Assignment: Only a slice of the listing below is wanted. Retype the lines from the one containing "add_vlan id t" through the one containing "#[export] Instance dissector_ret", exactly, both ends included.

Data under study:
• • • •

(* ===== verification/Dissector.v ===== *)
(** * A reference parser

    What [es_parse] computes, said without offsets, ends and wrap-around: a
    dissector consumes the captured bytes from the front, layer by layer, keeps
    count of the bytes that the current layer still has on the wire, and logs
    the fields it finds.  The theorem is that [es_parse] is this dissector, on
    every input and in every outcome. *)
From S2P Require Import Prelude Abi PacketParser ParserFacts Frames.

(** ** Dissectors *)

(** What has been found, in the order of the packet. *)
Inductive field :=
  | L2
  | Vlan (id : Z)
  | Type_ (ethertype : Z)
  | Addr (version : Z) (src dst : bytes)
  | Proto (p : Z)
  | Fragment
  | Ports (sport dport : bytes).

Definition pad16 (a : bytes) : bytes := a ++ replicate (16 - length a) 0.

Definition set_field (t : es_tuple) (f : field) : es_tuple :=
  match f with
  | L2 => set_flags ES_T_L2_VALID t
  | Vlan id => add_vlan id t
  | Type_ ty => set_ethertype ty t
  | Addr v src dst => or_flags ES_T_ADDR_VALID (set_dst (pad16 dst) (set_src (pad16 src) (set_ip_version v t)))
  | Proto p => set_l4_proto p t
  | Fragment => or_flags ES_T_FRAGMENT t
  | Ports s d => or_flags ES_T_PORTS_VALID (set_dport d (set_sport s t))
  end.

(** The bytes left: on the wire in the current layer, and those captured. *)
Record cursor := mk_cursor {
  left_ : Z;
  rest_ : bytes;
}.

(** A dissector ends with a status or goes on with a value. *)
Definition dissector (A : Type) : Type := cursor -> list field * (Z + A * cursor).

#[export] Instance dissector_ret : MRet dissector := fun A a c => ([], inr (a, c)).
#[export] Instance dissector_bind : MBind dissector := fun A B k d c =>
  match d c with
  | (l, inl rc) => (l, inl rc)
  | (l, inr (a, c)) => let '(l', r) := k a c in (l ++ l', r)
  end.

Definition found (f : field) : dissector unit := fun c => ([f], inr (tt, c)).
Definition verdict {A} (rc : Z) : dissector A := fun c => ([], inl rc).
Definition verdict_if (b : bool) (rc : Z) : dissector unit := if b then verdict rc else mret tt.
Definition room : dissector Z := fun c => ([], inr (left_ c, c)).
(** The layer ends after [n] more bytes; what follows is padding. *)
Definition limit (n : Z) : dissector unit := fun c => ([], inr (tt, mk_cursor n (rest_ c))).

(** The next [n] bytes. *)
Definition chunk (n : Z) : dissector bytes := fun c =>
  if left_ c <? n then ([], inl ES_PARSE_MALFORMED)
  else if Z.of_nat (length (rest_ c)) <? n then ([], inl ES_PARSE_TRUNCATED)
  else ([], inr (take (Z.to_nat n) (rest_ c), mk_cursor (left_ c - n) (drop (Z.to_nat n) (rest_ c)))).

(** Fields of a chunk. *)
Definition byte (i : nat) (b : bytes) : Z := nth i b 0.
Definition word (i : nat) (b : bytes) : Z := byte i b * 256 + byte (S i) b.
Definition slice (i n : nat) (b : bytes) : bytes := take n (drop i b).

(** ** The layers *)
Fixpoint dissect_tags (n : nat) (have type : Z) : dissector Z :=
  match n with
  | O => mret type
  | S n =>
    if negb (es_vlan type) then mret type
    else
      verdict_if (2 <=? have) ES_PARSE_UNSUPPORTED;;
      tag ← chunk 4;
      found (Vlan (word 0 tag mod 4096));;
      dissect_tags n (have + 1) (word 2 tag)
  end.

(** Ethernet/IPv4 only: hardware type 1, protocol 0x0800, sizes 6 and 4. *)
Definition dissect_arp {A} : dissector A :=
  b ← chunk 28;
  verdict_if (negb (bool_decide (slice 0 6 b = [0; 1; 8; 0; 6; 4]))) ES_PARSE_UNSUPPORTED;;
  found (Addr 4 (slice 14 4 b) (slice 24 4 b));;
  verdict ES_PARSE_OK.

Definition dissect_ipv4 : dissector Z :=
  b ← chunk 20;
  verdict_if (negb (byte 0 b / 16 =? 4)) ES_PARSE_MALFORMED;;
  let header := byte 0 b mod 16 * 4 in
  let total := word 2 b in
  left ← room;
  verdict_if ((header <? 20) || (total <? header) || (left <? total - 20)) ES_PARSE_MALFORMED;;
  limit (total - 20);;
  chunk (header - 20);;
  found (Addr 4 (slice 12 4 b) (slice 16 4 b));;
  found (Proto (byte 9 b));;
  (if word 6 b mod 16384 =? 0 then mret (byte 9 b)
   else found Fragment;; verdict ES_PARSE_FRAGMENT).

Fixpoint dissect_exts (n : nat) (next : Z) : dissector Z :=
  match n with
  | O => mret next
  | S n =>
    if negb (es_ext next) then mret next
    else
      b ← chunk 2;
      if next =? 44 then
        chunk 6;;
        found (Proto (byte 0 b));;
        found Fragment;;
        verdict ES_PARSE_FRAGMENT
      else
        chunk (ext_size next (byte 1 b) - 2);;
        dissect_exts n (byte 0 b)
  end.

Definition dissect_ipv6 : dissector Z :=
  b ← chunk 40;
  verdict_if (negb (byte 0 b / 16 =? 6)) ES_PARSE_MALFORMED;;
  let payload := word 4 b in
  verdict_if (payload =? 0) ES_PARSE_UNSUPPORTED;;
  left ← room;
  verdict_if (left <? payload) ES_PARSE_MALFORMED;;
  limit payload;;
  found (Addr 6 (slice 8 16 b) (slice 24 16 b));;
  next ← dissect_exts 4 (byte 6 b);
  found (Proto next);;
  verdict_if (es_ext next || (next =? 50)) ES_PARSE_UNSUPPORTED;;
  mret next.

(** The transport header: the declared length must fit in the layer. *)
Definition dissect_l4 {A} (proto : Z) : dissector A :=
  if proto =? 6 then
    b ← chunk 20;
    left ← room;
    let header := byte 12 b / 16 * 4 in
    verdict_if ((header <? 20) || (left + 20 <? header)) ES_PARSE_MALFORMED;;
    found (Ports (slice 0 2 b) (slice 2 2 b));;
    verdict ES_PARSE_OK
  else if proto =? 17 then
    b ← chunk 8;
    left ← room;
    let size := word 4 b in
    verdict_if ((size <? 8) || (left + 8 <? size)) ES_PARSE_MALFORMED;;
    found (Ports (slice 0 2 b) (slice 2 2 b));;
    verdict ES_PARSE_OK
  else verdict ES_PARSE_OK.

Definition dissect_network (type : Z) : dissector False :=
  found (Type_ type);;
  verdict_if (es_vlan type) ES_PARSE_UNSUPPORTED;;
  if type =? 0x0806 then dissect_arp
  else
    proto ← (if type =? 0x0800 then dissect_ipv4
             else if type =? 0x86dd then dissect_ipv6
             else verdict ES_PARSE_UNSUPPORTED);
    dissect_l4 proto.

Definition dissect_frame (stripped_vlan : bool) (stripped_vid : Z) : dissector False :=
  header ← chunk 14;
  found L2;;
  (if stripped_vlan then found (Vlan (stripped_vid mod 4096)) else mret tt);;
  type ← dissect_tags 2 (if stripped_vlan then 1 else 0) (word 12 header);
  dissect_network type.

(** Status and tuple of a packet of [original_len] bytes of which [captured]
    has been captured. *)
Definition dissect (captured : bytes) (original_len : Z) (stripped_vlan : bool) (stripped_vid : Z)
    : Z * es_tuple :=
  match dissect_frame stripped_vlan stripped_vid (mk_cursor original_len captured) with
  | (l, inl rc) => (rc, foldl set_field zero_tuple l)
  | (_, inr (f, _)) => match f with end
  end.

(** ** Fields of a chunk *)
Lemma byte_lookup i (b : bytes) : (i < length b)%nat -> b !! i = Some (byte i b).
Proof. intros Hi. unfold byte. rewrite nth_lookup. by destruct (lookup_lt_is_Some_2 _ _ Hi) as [x ->]. Qed.

Lemma byte_ok i (b : bytes) : bytes_ok b -> is_byte (byte i b).
Proof.
  intros Hb. destruct (decide (i < length b)%nat) as [Hi|Hi].
  - by eapply bytes_ok_lookup; [|apply byte_lookup].
  - unfold byte. rewrite nth_overflow by lia. unfold is_byte. lia.
Qed.

Lemma word_width i (b : bytes) : bytes_ok b -> in_width 16 (word i b).
Proof.
  intros Hb. pose proof (byte_ok i b Hb). pose proof (byte_ok (S i) b Hb). unfold word, is_byte, in_width in *. lia.
Qed.

Lemma shiftr_4 b : Z.shiftr b 4 = b / 16.
Proof. by rewrite Z.shiftr_div_pow2. Qed.

Lemma land_15 b : Z.land b 15 = b mod 16.
Proof. by apply (Z.land_ones b 4). Qed.

Lemma land_4095_mod v : Z.land v 0xfff = v mod 4096.
Proof. by apply (Z.land_ones v 12). Qed.

Lemma land_16383 v : Z.land v 0x3fff = v mod 16384.
Proof. by apply (Z.land_ones v 14). Qed.

Lemma nibbles b : is_byte b -> 0 <= b / 16 < 16 /\ 0 <= b mod 16 < 16.
Proof.
  unfold is_byte. intros. split; [split; [apply Z.div_pos|apply Z.div_lt_upper_bound]|apply Z.mod_pos_bound]; lia.
Qed.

• • • •

Written solution:
  | Vlan id => add_vlan id t
  | Type_ ty => set_ethertype ty t
  | Addr v src dst => or_flags ES_T_ADDR_VALID (set_dst (pad16 dst) (set_src (pad16 src) (set_ip_version v t)))
  | Proto p => set_l4_proto p t
  | Fragment => or_flags ES_T_FRAGMENT t
  | Ports s d => or_flags ES_T_PORTS_VALID (set_dport d (set_sport s t))
  end.

(** The bytes left: on the wire in the current layer, and those captured. *)
Record cursor := mk_cursor {
  left_ : Z;
  rest_ : bytes;
}.

(** A dissector ends with a status or goes on with a value. *)
Definition dissector (A : Type) : Type := cursor -> list field * (Z + A * cursor).

#[export] Instance dissector_ret : MRet dissector := fun A a c => ([], inr (a, c)).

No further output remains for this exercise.